Patients in the control group received one message within 2 weeks of the EDD with a generic recommendation for primary care follow-up after delivery.
Researchers found that 40% of the intervention group (95% confidence interval (CI), 33.1%-47.4%) and 22% of the control group (95% CI, 6.4%-28.8%), completed a primary care visit within 4 months. “[T]he intervention increased PCP visit completion by 18.7 percentage points (95% CI, 9.1-28.2 percentage points),” they write. Those who received the intervention also had fewer postpartum readmissions (1.7% vs 5.8%) and were more likely to have had these services from a PCP: blood pressure screening (42.8% vs 28.3%); weight assessment (42.8% vs 27.7%); and depression screening (32.8% vs 16.8%).
Meghan Bellerose, MPH, with the Department of Health Services, Policy, and Practice at Brown University School of Public Health in Providence, Rhode Island, described in an accompanying editorial the “postpartum cliff.”
“Health system engagement plummets soon after childbirth in the US,” she writes. “Under current care practices, obstetric clinicians deliver a single postpartum visit within 12 weeks of delivery, after which patients are responsible for navigating the transition to primary care on their own.”
The intervention Dr. Clapp and colleagues propose could help increase the benefit of state and federal policies aimed at increasing care continuity after delivery, she writes.
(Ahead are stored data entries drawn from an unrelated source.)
(** * Xade_trading: the exchange client of [src/lib/api.ts]

    A shallow embedding of the token ranker ([fetchTopTokens]), of the
    single-slot stream handle ([initializeWebSocket], [closeWebSocket] and the
    message handler), of the requests for one symbol ([fetchTokenPrice],
    [fetchCurrentPrice], [fetchMarketData], [fetchOrderBook]), of the two URL
    builders and of the formatters ([formatPrice], [formatPercentage],
    [formatVolume]), together with the ECMAScript built-ins they call, the
    properties the specification states about them, and further properties
    that the code has.

    Conventions of the embedding.
    - A JavaScript string is a [string]: a sequence of code units, here the
      code units U+0000..U+00FF (one [ascii] each).  Exchange symbols and
      decimal numerals live in that range.
    - A JavaScript number is an IEEE 754 binary64 value, a [spec_float] at
      precision 53 and maximal exponent 1024.
    - A thrown exception and a rejected promise are the [Throw] of a
      [completion]; [await] is the bind of that monad.
    - A value parsed from JSON is a [json]; [parseFloat] converts its
      argument by ToString, which throws a TypeError on an object that has a
      member [toString] (never a function in parsed JSON).
    - The bodies of the two responses have the types that the interfaces of
      the source give them, and the [limit] of [fetchTopTokens] is an
      integer.
    - [console.log] and [console.error] have no effect on any result and are
      left out. *)

From Stdlib Require Import ZArith Zpower Ascii String List DecimalString.
From Stdlib Require Import Sorted Permutation Lia SpecFloat Floats.
From stdpp Require Import gmap strings list sorting.

Set Warnings "-register-all,-inexact-float".

Open Scope Z_scope.

(** ** Strings *)

Definition code (c : ascii) : Z := Z.of_nat (nat_of_ascii c).

(** [String.prototype.toLowerCase] on the code units U+0000..U+00FF: the
    letters A-Z and the Latin-1 capitals U+00C0..U+00DE (the multiplication
    sign U+00D7 apart) move up by 32, every other code unit is its own lower
    case. *)
Definition lower_unit (c : ascii) : ascii :=
  let n := code c in
  if ((65 <=? n) && (n <=? 90)) || ((192 <=? n) && (n <=? 222) && negb (n =? 215))
  then ascii_of_nat (nat_of_ascii c + 32)
  else c.

Fixpoint toLowerCase (s : string) : string :=
  match s with
  | EmptyString => EmptyString
  | String c r => String (lower_unit c) (toLowerCase r)
  end.

(** [startsWith p s]: the code units of [p] are the first ones of [s]. *)
Fixpoint startsWith (p s : string) : bool :=
  match p, s with
  | EmptyString, _ => true
  | String a p', String b s' => if Ascii.eqb a b then startsWith p' s' else false
  | String _ _, EmptyString => false
  end.

(** [String.prototype.includes]: [p] occurs in [s] at some position. *)
Fixpoint includes (s p : string) : bool :=
  startsWith p s ||
  match s with
  | EmptyString => false
  | String _ r => includes r p
  end.

(** [Array.prototype.join] on an array of strings. *)
Fixpoint join (sep : string) (l : list string) : string :=
  match l with
  | [] => EmptyString
  | [s] => s
  | s :: r => s +:+ sep +:+ join sep r
  end.

(** [Array.prototype.includes] on an array of strings. *)
Definition array_includes (l : list string) (s : string) : bool :=
  existsb (String.eqb s) l.

(** ** Numbers *)

Abbreviation number := spec_float.

Definition prec : Z := 53.
Definition emax : Z := 1024.

Definition nan : number := S754_nan.
Definition zero : number := S754_zero false.
Definition infinity (neg : bool) : number := S754_infinity neg.

(** The binary64 value nearest to the ratio [p / q], ties to even, a ratio
    beyond the largest finite value giving an infinity: IEEE division of the
    two integers. *)
Definition number_of_ratio (neg : bool) (p q : positive) : number :=
  SFdiv prec emax (S754_finite neg p 0) (S754_finite false q 0).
She pointed to the American Rescue Plan Act of 2021, in which states were given the option to provide 12 months of continuous Medicaid coverage to low-income postpartum women, up from the previous 2 months of coverage. By early May of 2024, 46 states had chosen the longer coverage.
Without a better bridge between postpartum and primary care, she notes, “we will not see the full value of extended Medicaid coverage.”
“The findings of Clapp et al. suggest that a relatively low-resource, scalable intervention including default scheduling of postpartum-to-primary care appointments and salient messaging could increase the use of primary care in the postpartum year to extend the effects of this policy.”
Still, Only 40% Used Primary Care
She noted, however, that despite the finding that the intervention in this study nearly doubled the percentage of primary care visits in 4 months, primary care use still was only 40%. Study staff were not able to schedule an appointment for 24% of the intervention group within a year, even though participants identified a PCP at enrollment. Reasons for that included the patient already having used their yearly primary care visit; patients needing to restart care with their primary care clinician or choose a new clinician; and study staff being unable to reach primary care offices for scheduling.
Clearly, “there is more work to be done to remove administrative barriers to care after delivery,” she writes.
Dr. Clapp reports holding equity from the Delfina Care Scientific Advisory Board outside the submitted work. Coauthor Dr. Ganguli reports grants from the National Institute on Aging, Commonwealth Fund, and Arnold Ventures, and personal fees from FPrime outside the submitted work. Dr. Cohen reports grants from the National Academy of Medicine and the National Academy on Aging during the conduct of the study. The study was funded by the National Institute on Aging via the Massachusetts Institute of Technology Roybal Center for Translational Research to Improve Health Care for the Aging and the National Bureau of Economic Research Roybal Center for Behavior Change in Health. Editorialist Meghan Bellerose reported no relevant financial disclosures.